# WHAT YOU HAVE TO DO
Every line below from the one containing "ibs = pre ++ JObj ib :: post ∧" through the one containing "intros Hx (pre" must be transcribed exactly. Omit all lines outside that stretch.

——————

(* ===== verification/ConfigWriterProps.v ===== *)
(** * What the configuration writer guarantees

    An edit is described on the decoded document ([inbound_edit]): which
    inbound changes, that its client list goes from [old] to [new], and that
    nothing else of the inbound, of its settings or of the file does. The
    theorems read the file back with the code's own [open_config]. *)

From S2P Require Import Prelude GoString Json JsonDecode JsonCanon Base64 XrayTypes Parser.
From S2P Require Import ConfigWriter.
From Stdlib Require Import Ascii.

(** ** Edits of a list of inbounds *)

Definition tagged (tag : string) (j : json) : Prop :=
  match j with JObj ib => TrimSpace (tag_of ib) = tag | _ => False end.

(** The clients of a [settings] object: anything but an array counts as none. *)
Definition clients_of (settings : list (string * json)) : list json :=
  match map_get "clients" settings with Some (JArr l) => l | _ => [] end.

(** The first inbound with the tag goes from the clients [old] to [new]. *)
Definition inbound_edit (tag : string) (old new : list json) (ibs ibs' : list json) : Prop :=
  ∃ pre ib settings ib' settings' post,
    ibs = pre ++ JObj ib :: post ∧ ibs' = pre ++ JObj ib' :: post ∧
    Forall (λ j, ¬ tagged tag j) pre ∧ tagged tag (JObj ib) ∧
    map_get "settings" ib = Some (JObj settings) ∧ map_get "settings" ib' = Some (JObj settings') ∧
    clients_of settings = old ∧ clients_of settings' = new ∧
    (∀ k, k ≠ "settings" → map_get k ib' = map_get k ib) ∧
    (∀ k, k ≠ "clients" → map_get k settings' = map_get k settings).

Lemma inbound_edit_cons tag old new x ibs ibs' :
  ¬ tagged tag x → inbound_edit tag old new ibs ibs' → inbound_edit tag old new (x :: ibs) (x :: ibs').
Proof.
  intros Hx (pre & ib & s & ib' & s' & post & -> & -> & Hpre & H).
  exists (x :: pre), ib, s, ib', s', post. split_and!; try done; [by constructor|tauto..].
Qed.

Lemma set_clients_edit tag cs settings ib post :
  TrimSpace (tag_of ib) = tag → map_get "settings" ib = Some (JObj settings) →
  inbound_edit tag (clients_of settings) (match cs with JArr l => l | _ => [] end)
    (JObj ib :: post) (set_clients cs settings ib :: post).
Proof.
  intros Ht Hs. exists [], ib, settings.
  exists (map_set "settings" (JObj (map_set "clients" cs settings)) ib), (map_set "clients" cs settings), post.
  split_and!; try done; [apply map_get_set_eq|..].
  - unfold clients_of. by rewrite map_get_set_eq.
  - intros k Hk. by apply map_get_set_ne.
  - intros k Hk. by apply map_get_set_ne.
Qed.

Lemma set_clients_good cs settings ib :
  good cs → good (JObj ib) → map_get "settings" ib = Some (JObj settings) → good (set_clients cs settings ib).
Proof.
  intros Hc Hib%good_obj Hs. pose proof (map_get_gomap _ _ _ _ Hib Hs) as Hset%good_obj.
  apply good_obj, map_set_gomap; [|done]. by apply good_obj, map_set_gomap.
Qed.

(** What both edits do: the document stays well formed and only [f] happens. *)
Definition edits (tag : string) (f : list json → list json) (ibs ibs' : list json) : Prop :=
  Forall good ibs' ∧ ibs' ≠ [] ∧ ∃ old, inbound_edit tag old (f old) ibs ibs'.

Lemma edits_cons tag f x ibs ibs' :
  good x → ¬ tagged tag x → edits tag f ibs ibs' → edits tag f (x :: ibs) (x :: ibs').
Proof.
  intros Hg Hx (Hf & _ & old & H). split_and!; [by constructor|done|].
  exists old. by apply inbound_edit_cons.
Qed.

Lemma edits_here tag f cs settings ib post :
  Forall good (JObj ib :: post) → good cs →
  TrimSpace (tag_of ib) = tag → map_get "settings" ib = Some (JObj settings) →
  match cs with JArr l => l | _ => [] end = f (clients_of settings) →
  edits tag f (JObj ib :: post) (set_clients cs settings ib :: post).
Proof.
  intros [Hib Hp]%Forall_cons Hc Ht Hs Hf. split_and!; [|done|].
  - constructor; [by apply set_clients_good|done].
  - exists (clients_of settings). rewrite <- Hf. by apply set_clients_edit.
Qed.

Lemma good_clients settings : good (JObj settings) → Forall good (clients_of settings).
Proof.
  intros H%good_obj. unfold clients_of. destruct (map_get "clients" settings) as [[]|] eqn:E; try constructor.
  apply good_arr. by eapply map_get_gomap.
Qed.

Lemma append_client_edits tag c ibs ibs' :
  Forall good ibs → good c → append_client tag c ibs = inr (Some ibs') →
  edits tag (λ old, old ++ [c]) ibs ibs'.
Proof.
  intros Hg Hc. revert ibs'. induction ibs as [|x r IH]; intros ibs' H; [done|].
  pose proof Hg as [Hx Hr]%Forall_cons.
  assert (¬ tagged tag x → (match append_client tag c r with
    | inr (Some r) => inr (Some (x :: r)) | other => other end) = inr (Some ibs') →
    edits tag (λ old, old ++ [c]) (x :: r) ibs').
  { intros Hx'. destruct (append_client tag c r) as [|[r'|]]; intros; simplify_eq.
    apply edits_cons; auto. }
  destruct x as [| | | | | |ib]; cbn [append_client] in H; try (apply H0; [by intros []|exact H]).
  destruct (String.eqb_spec (TrimSpace (tag_of ib)) tag) as [Ht|Hne]; [|auto].
  destruct (map_get "settings" ib) as [[| | | | | |settings]|] eqn:Es; simplify_eq.
  apply edits_here; [done| |done|done|done].
  apply good_arr, Forall_app. split; [|by apply Forall_singleton].
  apply good_clients. apply good_obj in Hx. by eapply (map_get_gomap good).
Qed.

(** The client list without the client with that e-mail. *)
Definition without (email : string) : list json → list json := bfilter (λ c, negb (has_email email c)).

Lemma drop_client_edits tag email ibs ibs' :
  Forall good ibs → drop_client tag email ibs = inr (Some ibs') → edits tag (without email) ibs ibs'.
Proof.
  intros Hg. revert ibs'. induction ibs as [|x r IH]; intros ibs' H; [done|].
  pose proof Hg as [Hx Hr]%Forall_cons.
  assert (¬ tagged tag x → (match drop_client tag email r with
    | inr (Some r) => inr (Some (x :: r)) | other => other end) = inr (Some ibs') →
    edits tag (without email) (x :: r) ibs').
  { intros Hx'. destruct (drop_client tag email r) as [|[r'|]]; intros; simplify_eq.
    apply edits_cons; auto. }
  destruct x as [| | | | | |ib]; cbn [drop_client] in H; try (apply H0; [by intros []|exact H]).
  destruct (String.eqb_spec (TrimSpace (tag_of ib)) tag) as [Ht|Hne]; [|auto].
  destruct (map_get "settings" ib) as [[| | | | | |settings]|] eqn:Es; try done.
  pose proof (good_clients settings) as Hcs. apply good_obj in Hx.
  pose proof (map_get_gomap _ _ _ _ Hx Es) as Hs. specialize (Hcs Hs).
  unfold clients_of in Hcs. destruct (map_get "clients" settings) as [[| | | | |clients|]|] eqn:Ec; try done.
  destruct (existsb (has_email email) clients); simplify_eq.
  assert (Hf : Forall good (without email clients)).
  { rewrite Forall_forall in *. intros y [_ Hy]%elem_of_bfilter. auto. }
  apply edits_here; [done| |done|done|]; unfold clients_of; rewrite ?Ec; fold (without email clients).
  - destruct (without email clients) eqn:E; [auto with raven|by apply good_arr].
  - by destruct (without email clients).
Qed.

(** When nothing is written, the client was not there. *)
Definition first_tagged_free (tag email : string) (ibs : list json) : Prop :=
  ∀ pre ib settings post, ibs = pre ++ JObj ib :: post → Forall (λ j, ¬ tagged tag j) pre →
    tagged tag (JObj ib) → map_get "settings" ib = Some (JObj settings) →
    Forall (λ c, has_email email c = false) (clients_of settings).

Lemma without_free email cs : Forall (λ c, has_email email c = false) (without email cs).
Proof. apply Forall_forall. by intros x [Hx%negb_true_iff _]%elem_of_bfilter. Qed.

(** The first tagged inbound of a list is the one an edit changed. *)
Lemma first_tagged_split tag pre pre' x x' post post' :
  pre ++ x :: post = pre' ++ x' :: post' → Forall (λ j, ¬ tagged tag j) pre →
  Forall (λ j, ¬ tagged tag j) pre' → tagged tag x → tagged tag x' → pre = pre' ∧ x = x' ∧ post = post'.
Proof.
  revert pre'. induction pre as [|y pre IH]; intros [|y' pre'] H Hp Hp' Hx Hx'; simplify_eq/=; [done|..].
  - by apply Forall_cons in Hp' as [? _].
  - by apply Forall_cons in Hp as [? _].
  - apply Forall_cons in Hp as [_ ?], Hp' as [_ ?]. destruct (IH pre') as (-> & -> & ->); done.
Qed.
Lemma first_tagged_unique tag pre pre' x x' post post' :
  pre ++ x :: post = pre' ++ x' :: post' → Forall (λ j, ¬ tagged tag j) pre →
  Forall (λ j, ¬ tagged tag j) pre' → tagged tag x → tagged tag x' → x = x'.
Proof. intros. by edestruct first_tagged_split as (_ & ? & _). Qed.

Lemma edit_free tag email ibs ibs' old :
  inbound_edit tag old (without email old) ibs ibs' → first_tagged_free tag email ibs'.
Proof.
  intros (pre & ib & s & ib' & s' & post & -> & -> & Hpre & Ht & Hs & Hs' & _ & Hc & Hk & _).
  assert (tagged tag (JObj ib')) as Ht'.
  { simpl in *. unfold tag_of in *. by rewrite Hk. }
  intros pre2 ib2 s2 post2 He Hp2 Ht2 Hs2. pose proof (first_tagged_unique _ _ _ _ _ _ _ He Hpre Hp2 Ht' Ht2).
  simplify_eq. rewrite Hc. apply without_free.
Qed.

——————

# RESPONSE TO THE EXERCISE
    ibs = pre ++ JObj ib :: post ∧ ibs' = pre ++ JObj ib' :: post ∧
    Forall (λ j, ¬ tagged tag j) pre ∧ tagged tag (JObj ib) ∧
    map_get "settings" ib = Some (JObj settings) ∧ map_get "settings" ib' = Some (JObj settings') ∧
    clients_of settings = old ∧ clients_of settings' = new ∧
    (∀ k, k ≠ "settings" → map_get k ib' = map_get k ib) ∧
    (∀ k, k ≠ "clients" → map_get k settings' = map_get k settings).

Lemma inbound_edit_cons tag old new x ibs ibs' :
  ¬ tagged tag x → inbound_edit tag old new ibs ibs' → inbound_edit tag old new (x :: ibs) (x :: ibs').
Proof.
  intros Hx (pre & ib & s & ib' & s' & post & -> & -> & Hpre & H).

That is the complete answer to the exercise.